(** C5. When the initial plan carries a swap and the swap has been
    submitted and confirmed, the rest of [rebalance]'s planning is one
    call of [planLiquidity] on [availableA - amountIn] and
    [availableB + expectedOut] with [allowSwap = false]: from the
    confirmation on, the outside world is asked for estimates only, so the
    balances are not fetched again and no quote is requested. *)
Theorem finalPlan_after_swap (G : Globals) (o : Oracle) (t : Trace)
  (position : IndexedPosition.t) (pool : IndexedPool.t)
  (availableA availableB : Z) (t1 : Trace)
  (initialPlan : Plan) (swap : SwapPlan.t) (t2 : Trace)
  (hash : string) (t3 : Trace) :
  let params := baseParams G pool in
  run (withdrawLiquidity G position params) o t
    = (Returned (availableA, availableB), t1) ->
  run (planLiquidity G availableA availableB params true) o t1
    = (Returned initialPlan, t2) ->
  swapPlan initialPlan = Some swap ->
  run (executeSwap G pool params swap) o t2 = (Returned hash, t3) ->
  run (finalPlan G position pool) o t =
  run (planLiquidity G (availableA - SwapPlan.amountIn swap)
                       (availableB + SwapPlan.expectedOut swap)
                       params false) o t3 /\
  exists d,
    snd (run (finalPlan G position pool) o t) = t3 ++ d /\
    forallb isEstimate d = true.
Proof.
  intros params Hwithdraw Hplan Hswap Hexec.
  assert (Hfinal :
    run (finalPlan G position pool) o t =
    run (planLiquidity G (availableA - SwapPlan.amountIn swap)
                         (availableB + SwapPlan.expectedOut swap)
                         params false) o t3).
  { unfold finalPlan. fold params.
    rewrite run_bind, Hwithdraw.
    rewrite run_bind, Hplan.
    rewrite Hswap.
    now rewrite run_bind, Hexec. }
  split; [exact Hfinal | ].
  rewrite Hfinal.
  apply run_emits, planLiquidity_without_swap_emits.
Qed.
(** * Crew availability constraints: a shallow embedding of
      [crew_availability_constraints.cpp]

    The program reads, for every instance of a batch, the list of bases and
    the schedule of a previous solution ([solution_0]), counts the duties
    per base and per day, adds slack to these counts and rounds them, and
    writes the table [crew_avail_const.csv].

    All of the program lives in [main] (and the reader [baseName]); the
    definitions below follow [main] block by block and keep the names of its
    variables.

    Conventions of the embedding.
    - [float] and [double] are IEEE-754 binary32 and binary64, computed with
      the executable specification [SpecFloat] of the kernel's floats, every
      operation rounded once in the format C++ gives it (no excess
      precision).
    - [int] values are integers of [Z], and the sums and increments of
      [int] are those of [Z]: the counts of a run stay far from the bounds
      of [int], and signed overflow is not modelled.  The cast [(int) x] of
      a float is partial: NaN, infinities and values outside the range of
      [int] have no defined result.
    - A computation that has no defined result (an uncaught
      [std::out_of_range] of [substr], an index outside a vector, a cast
      without value, [% 0]) is [None].
    - An input file is the string of its characters, read with [getline]
      and [>>] as the program does; the files that can be opened are given
      by a predicate on their names.  The numbers of the parameter file,
      read as [float], and the text of the output file are not part of the
      embedding: the two percentages are parameters of [main], and a table
      written is kept as its entries. *)

From Stdlib Require Import ZArith Lia Ascii String Floats.SpecFloat.
From stdpp Require Import base option list strings sorting pretty.

Local Open Scope Z_scope.

(** ** Floating point *)

Definition float := spec_float.

Module F32.
Definition prec : Z := 24.
Definition emax : Z := 128.
Definition add := SFadd prec emax.
Definition sub := SFsub prec emax.
Definition mul := SFmul prec emax.
Definition div := SFdiv prec emax.
(** conversion of an [int] (or [size_t]) to [float] *)
Definition of_int (n : Z) : float := binary_normalize prec emax n 0 false.
(** conversion of a [double] to [float] (assignment to a [float]) *)
Definition of_double (x : float) : float :=
  match x with
  | S754_finite s m e => binary_normalize prec emax (cond_Zopp s (Zpos m)) e s
  | _ => x
  end.
Definition zero : float := S754_zero false.
End F32.
Definition value (member : UserOptions) : string :=
  match member with
  | SEARCH => "search"
  | SUGGEST => "suggest"
  | SAVED => "saved"
  | EXIT => "exit"
  end.

(** What the shell sees raised: the [ValueError]s it raises itself, with
    their message; the [SystemExit] of [sys.exit()]; and whatever a
    collaborator raises, of which the shell uses whether it derives from
    [Exception] and what [print] shows of it. *)
Inductive raised : Type :=
  | ValueError (msg : string)
  | SystemExit
  | Foreign (derives_from_Exception : bool) (shown : string).

(** Whether [except Exception] catches it. *)
Definition is_Exception (e : raised) : bool :=
  match e with
  | ValueError _ => true
  | SystemExit => false
  | Foreign derives _ => derives
  end.

(** What [print(e)] writes. *)
Definition shown (e : raised) : string :=
  match e with
  | ValueError msg => msg
  | SystemExit => ""
  | Foreign _ text => text
  end.

(** [s.split(' ')]: the pieces between single spaces, empty pieces kept. *)
Fixpoint split_on_space (s : string) : list string :=
  match s with
  | EmptyString => [""]
  | String c rest =>
      if Ascii.eqb c " " then "" :: split_on_space rest
      else match split_on_space rest with
           | piece :: pieces => String c piece :: pieces
           | [] => [String c ""]
           end
  end.

(** The number of spaces in [s]. *)
Fixpoint spaces (s : string) : nat :=
  match s with
  | EmptyString => 0
  | String c rest => (if Ascii.eqb c " " then 1 else 0) + spaces rest
  end.

Section Shell.

(** The state of everything outside the shell: terminal, database, modes. *)
Variable State : Type.

(** [mode == member], as the base class [CmdEnum] ([src/utility/cmd_enum.py],
    not part of the sources at hand) decides it. *)
Variable equals : string → UserOptions → bool.

(** The modes ([modes/*.py], not part of the sources at hand): each returns
    or raises, and leaves the state as it likes. *)
Variables view_mode search_mode suggest_mode : State → option raised * State.

(** [ldb.load_db_info(CONFIG_PATH)]. *)
Variable load_db_info : State → option raised * State.

(** [input(prompt)]: the line read, or what it raises (at end of input,
    [EOFError]); the prompt is built from [UserOptions.values_as_str()],
    which is [CmdEnum]'s. *)
Variable input : State → (raised + string) * State.

(** [print(e)], with the text that [str(e)] gives: it returns, or raises
    (a closed pipe, a text the terminal cannot encode). *)
Variable print : string → State → option raised * State.

(** A call of a mode followed by [return member]. *)
Definition run_mode (mode_function : State → option raised * State)
    (member : UserOptions) (s : State) : (raised + UserOptions) * State :=
  match mode_function s with
  | (Some e, s') => (inl e, s')
  | (None, s') => (inr member, s')
  end.

(** [UserOptions.execute_params]. *)
Definition execute_params (params : list string) (s : State)
    : (raised + UserOptions) * State :=
  if negb (truthy_list params) || (1 <? length params)%nat then
    (inl (ValueError "only require command name to select a mode"), s)
  else
    match params with
    | mode :: _ =>
        if equals mode SAVED then run_mode view_mode SAVED s
        else if equals mode SEARCH then run_mode search_mode SEARCH s
        else if equals mode SUGGEST then run_mode suggest_mode SUGGEST s
        else if equals mode EXIT then (inl SystemExit, s)
        else (inl (ValueError (mode +:+ " is not a supported mode")), s)
    | [] => (inl (Foreign true "list index out of range"), s)
    end.

(** The [except Exception as e] clause of [main]: [None] when the loop goes
    on. What does not derive from [Exception] is not caught; what [print]
    raises inside the clause is not caught either and leaves [main]. *)
Definition handle (sys_mode : string) (e : raised) (s : State) : option raised * State :=
  if is_Exception e then
    if String.eqb sys_mode "prod" then print (shown e) s
    else (Some e, s)
  else (Some e, s).

(** One pass through the body of [while True]. *)
Definition iteration (sys_mode : string) (s : State) : option raised * State :=
  match input s with
  | (inl e, s1) => handle sys_mode e s1
  | (inr line, s1) =>
      match execute_params (split_on_space line) s1 with
      | (inl e, s2) => handle sys_mode e s2
      | (inr _, s2) => (None, s2)
      end
  end.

☆ ☆ ☆ ☆

Report how many lines in the material above include "pool", and give no other words.

6